Through engaging with their emerging roles as a strategic leader, talent manager, board consultant, cultural diplomat, team coach and, in order to maintain all these, a resilient corporate athlete, the twenty-first century governance professional can exert a significant positive influence on any board they work with. Some key evidence-based summarising principles of how to develop high performing boardroom dynamics are captured above in my ABCDE of actions to focus on and those to avoid.
The Boardroom Dynamics text provides further details on exactly how some of these concepts come to life.
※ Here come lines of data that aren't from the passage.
(** [_save_failed_categorizations] *)
Definition _save_failed_categorizations
    (failed_questions : list GoldenQuestion) (output_file : str) : M unit :=
  write output_file (QuestionsFile failed_questions).

(** [save_golden_questions] *)
Definition save_golden_questions (questions : list GoldenQuestion)
    (output_file : str) : M unit :=
  write output_file (QuestionsFile questions).

Section Pipeline.

Variable py_lower : str -> str.
Variable py_isalnum : char -> bool.
Variable np_sqrt : Q -> Q.
Variable json_loads : str -> option json.
Variable py_repr : json -> str.
Variable json_error : str -> str.

(** [output_path.parent / f"{output_path.stem}{suffix}"] (pathlib). *)
Variable side_file : str -> str -> str.

(** The outcome of the subject-topic stage, (categorized, failed).  Its
    chat calls are made from the threads of a worker pool and are not
    sequenced in the world of the main thread. *)
Variable categorize_subject_topics :
  list GoldenQuestion -> list GoldenQuestion * list GoldenQuestion.

Definition dropped_conversations_file (output_file : str) : str :=
  side_file output_file (u "_dropped_conversations.jsonl").
Definition dropped_duplicates_file (output_file : str) : str :=
  side_file output_file (u "_dropped_duplicates.jsonl").
Definition failed_reformulations_file (output_file : str) : str :=
  side_file output_file (u "_failed_reformulations.json").
Definition failed_usage_mode_file (output_file : str) : str :=
  side_file output_file (u "_failed_usage_mode.jsonl").
Definition failed_subject_topics_file (output_file : str) : str :=
  side_file output_file (u "_failed_subject_topics.jsonl").

(** Step 3, body of [for conv in filtered_conversations]. *)
Definition extract_conv (chat_client_ : chat_client) (chat_model : str)
    (acc : list GoldenQuestion * list FailedReformulation)
    (conv : Conversation)
  : M (list GoldenQuestion * list FailedReformulation) :=
  r <- Extraction.extract_golden_questions json_loads py_repr conv
         (Some chat_client_) chat_model ;;
  ret (acc.1 ++ r.1, acc.2 ++ r.2).

(** Step 6: [deduplicate_questions] with its default [use_semantic=True]
    and [similarity_threshold=0.92], acting on the files of the world. *)
Definition deduplicate (questions : list GoldenQuestion)
    (output_dropped_file : str) (client : Dedup.embedding_client)
    (embedding_model : str) : M (list GoldenQuestion) :=
  fun w =>
    let '(r, fs) :=
      Dedup.deduplicate_questions py_lower py_isalnum np_sqrt questions
        (Some output_dropped_file) true (92 # 100) (Some client)
        (Some embedding_model) (files w) in
    (r, {| chat_calls := chat_calls w; sleeps := sleeps w; files := fs |}).

(** [process_conversations], from the conversations that
    [load_conversations] returned to the moment the output is saved
    (steps 2 to 7); the statistics that are logged afterwards are not
    part of the model. *)
Definition process_conversations (conversations : list Conversation)
    (output_file : str) (chat_client_ : chat_client)
    (embedding_client_ : Dedup.embedding_client)
    (chat_model embedding_model : str) : M unit :=
  filtered_conversations <-
    Filter.filter_conversations conversations
      (Some (dropped_conversations_file output_file)) ;;
  extracted <-
    foldM (extract_conv chat_client_ chat_model) ([], [])
      filtered_conversations ;;
  let '(all_questions, all_failed_reformulations) := extracted in
  Extraction._save_failed_reformulations all_failed_reformulations
    (failed_reformulations_file output_file) ;;;
  usage <-
    Categorizer.categorize_questions_llm json_loads py_repr json_error
      all_questions chat_client_ chat_model ;;
  let '(categorized_questions, failed_usage_mode) := usage in
  let '(subject_categorized_questions, failed_subject_topics) :=
    categorize_subject_topics categorized_questions in
  _save_failed_categorizations failed_usage_mode
    (failed_usage_mode_file output_file) ;;;
  _save_failed_categorizations failed_subject_topics
    (failed_subject_topics_file output_file) ;;;
  deduplicated_questions <-
    deduplicate subject_categorized_questions
      (dropped_duplicates_file output_file) embedding_client_
      embedding_model ;;
  save_golden_questions deduplicated_questions output_file.

End Pipeline.

End Main.

(** ** Reference behaviour used to state the properties *)

Module Spec.

Import Dedup.

Section Sweep.

Variable np_sqrt : Q -> Q.

(** Similarity of the items at positions [i] and [j]. *)
Definition sim (embeddings : list vec) (i j : nat) : Q :=
  _compute_cosine_similarity np_sqrt (embeddings !!! i) (embeddings !!! j).

(** All index pairs [(i, j)] with [i < j < n], in ascending order. *)
Definition index_pairs (n : nat) : list (nat * nat) :=
  concat ((fun i => pair i <$> seq (S i) (n - S i)) <$> seq 0 n).

(** The sweep as the description words it: at the pair [(i, j)], [j] is
    marked a duplicate of [i] when the similarity reaches the threshold and
    neither [i] nor [j] has been removed so far. *)
Definition pair_step (t : Q) (embeddings : list vec)
    (items : list GoldenQuestion) (st : sweep_state) (p : nat * nat)
  : sweep_state :=
  let '(i, j) := p in
  if bool_decide (i ∉ indices_to_remove st)
     && bool_decide (j ∉ indices_to_remove st)
     && Qle_bool t (sim embeddings i j)
  then {| semantic_duplicates :=
            semantic_duplicates st
            ++ [(items !!! j, items !!! i, sim embeddings i j)];
          indices_to_remove := {[j]} ∪ indices_to_remove st |}
  else st.

Definition pair_sweep (t : Q) (embeddings : list vec)
    (items : list GoldenQuestion) : sweep_state :=
  foldl (pair_step t embeddings items) sweep_init
    (index_pairs (length items)).

(** Similarity at level [t] is transitive along the input order. *)
Definition transitive_at (t : Q) (embeddings : list vec) : Prop :=
  forall i j k : nat,
    (i < j)%nat -> (j < k)%nat -> (k < length embeddings)%nat ->
    Qle_bool t (sim embeddings i j) = true ->
    Qle_bool t (sim embeddings j k) = true ->
    Qle_bool t (sim embeddings i k) = true.

End Sweep.

(** Invariant of the exact-match loop: the dictionary of seen forms holds
    exactly the forms of the kept questions, and no form is kept twice. *)
Definition exact_inv (py_lower : str -> str) (py_isalnum : char -> bool)
    (st : exact_state) : Prop :=
  let key q := _normalize_text py_lower py_isalnum (question q) in
  NoDup (key <$> deduplicated st)
  ∧ ∀ k, is_Some (seen_normalized st !! k) ↔ k ∈ key <$> deduplicated st.

(** No later element of the list compares equal to an earlier one. *)
Definition py_distinct (l : list json) : Prop :=
  forall (i j : nat) (x y : json),
    (i < j)%nat -> l !! i = Some x -> l !! j = Some y -> py_eq y x = false.

(** A user turn: a message of role [user] with text left after stripping. *)
Definition is_user_turn (m : Message) : Prop :=
  role m = Some (u "user") ∧ strip (text m) ≠ [].

#[global] Instance is_user_turn_dec (m : Message)
  : Decision (is_user_turn m) :=
  decide (role m = Some (u "user") ∧ strip (text m) ≠ []).

(** Number of user turns before position [i]. *)
Definition turn_index (messages : list Message) (i : nat) : nat :=
  length (filter is_user_turn (take i messages)).

(** The user turn at position [i] of [l] ended as a question or as a
    failure record, numbered by the user turns before it. *)
Definition turn_recorded (cid : str) (l : list Message)
    (qs : list GoldenQuestion) (failed : list FailedReformulation)
    (i : nat) (msg : Message) : Prop :=
  let n := turn_index l i in
  (∃ q, q ∈ qs
        ∧ id q = Extraction.generate_message_id cid n
        ∧ original_question q = strip (text msg)
        ∧ meta_created (metadata q) = msg_created msg)
  ∨ (∃ f, f ∈ failed
          ∧ fr_id f = Extraction.generate_message_id cid n
          ∧ fr_original_question f = strip (text msg)
          ∧ fr_created f = msg_created msg).

(** Invariant of the extraction loop once the messages [l] are read. *)
Definition turn_inv (cid : str) (l : list Message)
    (st : Extraction.extract_state) : Prop :=
  Extraction.user_message_index st = length (filter is_user_turn l)
  ∧ (id <$> Extraction.questions st)
    ++ (fr_id <$> Extraction.failed_reformulations st)
    ≡ₚ Extraction.generate_message_id cid
       <$> seq 0 (Extraction.user_message_index st)
  ∧ ∀ i msg, l !! i = Some msg → is_user_turn msg →
      turn_recorded cid l (Extraction.questions st)
        (Extraction.failed_reformulations st) i msg.

(** Outcome of the reformulation attempt served by chat call [n]. *)
Definition reformulation_attempt (json_loads : str -> option json)
    (py_repr : json -> str) (client : chat_client) (model : str)
    (question : str) (previous_messages : list Message) (n : nat)
  : result str :=
  match client n (ReformulationRequest model question previous_messages) with
  | Raise e => Raise e
  | Return response =>
      Reformulator.parse_reformulation json_loads py_repr response
  end.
Chapters 1-3 delve further into ‘why’ boardroom dynamics, chapters 4-10 illuminate all aspects of ‘what’ boardroom dynamics are and then chapters 11-15 expand on how to influence the dynamics through the five modern governance professional roles. My hope, as one of your ‘resident’ board psychologists, is that not only will the content come across to you as common sense, but more importantly, that it will support you to make it part of your common practice.